Zwischen den beiden Weltkriegen herrschte unter den Juden Polens ein großes Interesse an ihrer Folklore. 1925 entstand die Ethnographische Sektion des YIVO in Vilnius, zu der auch Hunderte Freiwillige, die sogenannten zamlers, gehörten. In ganz Osteuropa sammelten sie Volksgut in Form von Liedern, Legenden, Erzählungen, Sprichwörtern, Bräuchen usw. Aber was führte zu diesem gesteigerten Interesse an jiddischer Folklore? Der Vortrag stellt den Zusammenhang zwischen diesem Interesse und der Idee des jüdischen Nationalismus auf der Grundlage der jiddischen Sprache und Kultur dar und zeigt, welche bedeutende Rolle das Volksgut in der Gestaltung einer jiddisch-weltlichen Identität spielte.

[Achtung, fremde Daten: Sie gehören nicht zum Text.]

(** * axiomgfx-demo: the molecule resolution chain and the structure-file proxy

    A shallow embedding of the two Next.js route modules held by
    [src/frontend/src/app/api/molecule/resolve/route.ts]: the resolve route
    ([POST /api/molecule/resolve]: catalog, OPSIN, CIR, mock fallback; the
    PubChem step is commented out in the source) and the structure-file
    proxy ([GET /api/molecule/sdf]).

    Conventions of the embedding.
    - A JavaScript string is a [string] holding its UTF-8 bytes, so only
      well-formed Unicode text is represented; the [URIError] that
      [encodeURIComponent] raises on an unpaired surrogate is outside the
      model.
    - A JavaScript number is carried as a rational [Q]; the handlers never
      compute with numbers, they only copy them and test their truthiness.
    - [await fetch(...)] is the one effect of the handlers; a handler is a
      tree of fetches ([Prog]) whose leaves are JavaScript completions
      (normal, [return], [throw]).  [console.log] and friends only write to
      the server log and are left out.
    - [NextResponse.json] is the library's, not the repository's; it is
      modelled after the Fetch standard, which it follows: it throws when
      the value has no JSON text ([undefined], a function), when the status
      is outside 200..599, and when the status is one that allows no body
      (204, 205, 304).  The handlers call it inside their [try] blocks, so
      these exceptions reach their [catch].
    - What the JavaScript engine computes from tables that are not part of
      the repository (Unicode lower-casing, [ToString] of a non-string) is an
      [Engine] the development is parametric in. *)

From Stdlib Require Import String Ascii List NArith ZArith QArith Bool Lia DecimalString.
Set Warnings "-register-all".
Import ListNotations.

Local Open Scope string_scope.
Local Open Scope list_scope.

(** ** JavaScript strings *)

Module JsString.

Definition code (a : ascii) : N := N_of_ascii a.

(** One-byte members of WhiteSpace and LineTerminator:
    TAB, LF, VT, FF, CR, SP. *)
Definition ws1 (a : ascii) : bool :=
  let n := code a in
  ((9 <=? n) && (n <=? 13) || (n =? 32))%N.

(** U+00A0 is C2 A0. *)
Definition ws2 (a b : ascii) : bool :=
  ((code a =? 194) && (code b =? 160))%N.

(** U+1680 (E1 9A 80), U+2000..U+200A (E2 80 80..8A), U+2028, U+2029
    (E2 80 A8, A9), U+202F (E2 80 AF), U+205F (E2 81 9F),
    U+3000 (E3 80 80), U+FEFF (EF BB BF). *)
Definition ws3 (a b c : ascii) : bool :=
  let x := code a in
  let y := code b in
  let z := code c in
  ((x =? 225) && (y =? 154) && (z =? 128)
   || (x =? 226) && (y =? 128)
      && ((128 <=? z) && (z <=? 138) || (z =? 168) || (z =? 169) || (z =? 175))
   || (x =? 226) && (y =? 129) && (z =? 159)
   || (x =? 227) && (y =? 128) && (z =? 128)
   || (x =? 239) && (y =? 187) && (z =? 191))%N.
(** ** delete_connector.py *)

(** X15: a failing dependency lookup does not stop the deletion: the
    script still sends the DELETE, and its result alone decides the
    outcome (True on success, False on a [ClientError]). *)
Theorem dependency_lookup_failure_does_not_block_delete
  (api_get : string -> Commands.params -> exn + json)
  (api_write : FlowWrites.write_call -> exn + json)
  (cid m : string) (cd : list (string * json))
  (Hget : api_get (DeleteConnector.connector_endpoint cid) DeleteConnector.connector_params
          = inr (JObj cd))
  (Hdep : api_write (DeleteConnector.dependencies_request cid) = inl (ClientError m)) :
  let ep := DeleteConnector.connector_endpoint cid in
  let o := DeleteConnector.delete_connector api_get api_write (inr tt) cid in
  DeleteConnector.calls o =
    [DeleteConnector.SGet ep DeleteConnector.connector_params;
     DeleteConnector.SWrite (DeleteConnector.dependencies_request cid);
     DeleteConnector.SWrite (FlowWrites.WDelete ep)] /\
  DeleteConnector.returned o =
    match api_write (FlowWrites.WDelete ep) with
    | inr _ => inr true
    | inl (ClientError _) => inr false
    | inl e => inl e
    end.
Proof.
  intros ep o. unfold o, ep, DeleteConnector.delete_connector. cbv zeta.
  rewrite Hget.
  unfold DeleteConnector.retrieve_dependencies. rewrite Hdep.
  destruct (api_write (FlowWrites.WDelete (DeleteConnector.connector_endpoint cid))) as [[m'|k m']|j]; split; reflexivity.
Qed.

Itzik Gottesman ist Ethnograph und Folklorist und ein ausgewiesener Kenner der Klezmer-Musik. Er wuchs in New York in einer jiddisch-sprechenden Familie auf. Seine Mutter war die berühmte Poetin Beyle Schaechter-Gottesman.

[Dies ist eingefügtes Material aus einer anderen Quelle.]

(** * Litmark backend (EXPRESS_STARTER): folder, chip, password and config modules

    A shallow embedding of the controllers, the folder repository, the
    password helper and the two configuration modules, with the properties
    the specification states about them. *)

From Stdlib Require Import ZArith String Ascii.
From stdpp Require Import base list strings gmap sorting.

Local Open Scope string_scope.
Local Open Scope Z_scope.

(** ** JavaScript primitives used by the controllers *)

Module Js.

(** A JavaScript number as the controllers see it. Integers are kept
    exact (the model agrees with IEEE doubles below 2^53); a decimal
    literal is kept as mantissa and power of ten, and [toBoolean] decides
    whether the double nearest to it is zero. *)
Inductive Number : Type :=
| NaN
| Infinity (negative : bool)
| Decimal (negative : bool) (mantissa : Z) (exp10 : Z).

(** StrWhiteSpaceChar, restricted to the code units below 256. *)
Definition isWhiteSpace (c : ascii) : bool :=
  let n := Z.of_nat (nat_of_ascii c) in
  bool_decide (n = 9 ∨ n = 10 ∨ n = 11 ∨ n = 12 ∨ n = 13 ∨ n = 32 ∨ n = 160).

Fixpoint trimStart (s : list ascii) : list ascii :=
  match s with
  | c :: r => if isWhiteSpace c then trimStart r else s
  | [] => []
  end.

(** Value of a character as a digit in a radix up to 36. *)
Definition digitValue (c : ascii) : option Z :=
  let n := Z.of_nat (nat_of_ascii c) in
  if bool_decide (48 ≤ n ≤ 57) then Some (n - 48)
  else if bool_decide (97 ≤ n ≤ 122) then Some (n - 87)
  else if bool_decide (65 ≤ n ≤ 90) then Some (n - 55)
  else None.

(** The longest prefix of radix-[R] digits, read as a number; [acc] is
    [None] until a digit has been seen. *)
Fixpoint digitsPrefix (R : Z) (s : list ascii) (acc : option Z) : option Z :=
  match s with
  | c :: r =>
      match digitValue c with
      | Some d =>
          if bool_decide (d < R)
          then digitsPrefix R r (Some (R * default 0 acc + d))
          else acc
      | None => acc
      end
  | [] => acc
  end.

Definition stripSign (s : list ascii) : bool * list ascii :=
  match s with
  | "-"%char :: r => (true, r)
  | "+"%char :: r => (false, r)
  | _ => (false, s)
  end.

Definition stripHexPrefix (s : list ascii) : Z * list ascii :=
  match s with
  | "0"%char :: "x"%char :: r => (16, r)
  | "0"%char :: "X"%char :: r => (16, r)
  | _ => (10, s)
  end.

(** [parseInt(string)] without a radix argument; [None] is NaN. *)
Definition parseInt (str : string) : option Z :=
  let '(neg, s) := stripSign (trimStart (list_ascii_of_string str)) in
  let '(R, s) := stripHexPrefix s in
  match digitsPrefix R s None with
  | None => None
  | Some m => Some (if neg then - m else m)
  end.

(** [!n] on the result of [parseInt]: NaN and 0 are falsy. *)
Definition falsy (n : option Z) : bool :=
  match n with None => true | Some z => bool_decide (z = 0) end.

(** Decimal digits at the head of a string, and the rest. *)
Fixpoint spanDigits (s : list ascii) : list Z * list ascii :=
  match s with
  | c :: r =>
      match digitValue c with
      | Some d =>
          if bool_decide (d < 10)
          then let '(ds, rest) := spanDigits r in (d :: ds, rest)
          else ([], s)
      | None => ([], s)
      end
  | [] => ([], [])
  end.

Definition digitsValue (ds : list Z) : Z :=
  fold_left (fun a d => 10 * a + d) ds 0.

Fixpoint startsWith (p s : list ascii) : bool :=
  match p, s with
  | [], _ => true
  | a :: p', b :: s' => bool_decide (a = b) && startsWith p' s'
  | _ :: _, [] => false
  end.

(** ExponentPart: [e] or [E], an optional sign and at least one digit;
    anything else is not part of the literal. *)
Definition exponentPart (s : list ascii) : Z :=
  match s with
  | c :: r =>
      if bool_decide (c = "e"%char ∨ c = "E"%char) then
        let '(neg, r') := stripSign r in
        match spanDigits r' with
        | ([], _) => 0
        | (ds, _) => if neg then - digitsValue ds else digitsValue ds
        end
      else 0
  | [] => 0
  end.

(** [parseFloat(string)]: the longest prefix that is a StrDecimalLiteral. *)
Definition parseFloat (str : string) : Number :=
  let '(neg, s) := stripSign (trimStart (list_ascii_of_string str)) in
  if startsWith (list_ascii_of_string "Infinity") s then Infinity neg
  else
    let '(ip, s1) := spanDigits s in
    let '(fp, s2) :=
      match s1 with
      | "."%char :: r => spanDigits r
      | _ => ([], s1)
      end in
    match ip, fp with
    | [], [] => NaN
    | _, _ =>
        Decimal neg (digitsValue (ip ++ fp))
                (exponentPart s2 - Z.of_nat (length fp))
    end.

(** The double nearest to [m * 10^e] is zero: [m * 10^e <= 2^-1075]
    (ties go to the even neighbour, which is zero). *)
Definition roundsToZero (m e : Z) : bool :=
  bool_decide (m = 0)
  || (bool_decide (e < 0) && bool_decide (m * 2 ^ 1075 ≤ 10 ^ (- e))).

(** ToBoolean on numbers: NaN, +0 and -0 are the falsy ones. *)
Definition toBoolean (n : Number) : bool :=
  match n with
  | NaN => false
  | Infinity _ => true
  | Decimal _ m e => negb (roundsToZero m e)
  end.

(** The integer a number denotes, when it denotes one. *)
Definition toInteger (n : Number) : option Z :=
  match n with
  | Decimal neg m e =>
      if bool_decide (0 ≤ e) then
        Some ((if neg then -1 else 1) * m * 10 ^ e)
      else if bool_decide ((m mod 10 ^ (- e)) = 0) then
        Some ((if neg then -1 else 1) * (m / 10 ^ (- e)))
      else None
  | _ => None
  end.

(** [a || b] on optional numbers: undefined and 0 are falsy. *)
Definition orNumber (a b : option Z) : option Z :=
  match a with
  | Some z => if bool_decide (z = 0) then b else a
  | None => b
  end.

(** [!s] on an optional string. *)
Definition emptyString (s : option string) : bool :=
  match s with
  | Some s => bool_decide (s = "")
  | None => true
  end.

(** [a || b] on optional strings: the empty string is falsy too. *)
Definition orString (a : option string) (b : string) : string :=
  match a with
  | Some s => if bool_decide (s = "") then b else s
  | None => b
  end.

End Js.

(** ** Errors, responses and the request monad *)

(** The codes of [http-status-codes] the handlers use. *)
Module StatusCodes.
Definition OK : Z := 200.
Definition BAD_REQUEST : Z := 400.
Definition UNAUTHORIZED : Z := 401.
Definition NOT_FOUND : Z := 404.
End StatusCodes.

(** Entries of the message tables, by table and key. Of the tables only
    [chipExceptionMessages] is among the sources, so a message is kept as
    its key; [FOLDER_NOT_FOUND] and [IMAGE_NOT_FOUND] are the keys the
    modelled services throw with. *)
Inductive Message : Type :=
| folderExceptionMessages_INVALID_ID
| folderExceptionMessages_NAME_REQUIRED
| folderExceptionMessages_SORT_INVALID
| folderExceptionMessages_FOLDER_NOT_FOUND
| folderSuccessMessages_DELETE_SUCCESS
| chipExceptionMessages_INVALID_ID
| chipExceptionMessages_NAME_REQUIRED
| chipExceptionMessages_CHIP_NOT_FOUND
| imageExceptionMessages_IMAGE_NOT_FOUND
| authExceptionMessages_INVALID_CREDENTIALS.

Bis 2013 arbeitete er als stellvertretender Re­dakteur des New Yorker „Forverts“, einer jiddischen Wochenzeitung (gegr. 1897 als Tageszeitung), wo er zahlreiche Artikel zur jiddischen Kultur, Musik und Folklore veröffentlichte. Zu seinen wichtigsten Publikationen gehört das Buch „Defining the Yiddish Nation: The Yiddish Folklorists of Poland“, auf dem auch der diesjährige Scholem Alejchem-Vortrag basiert.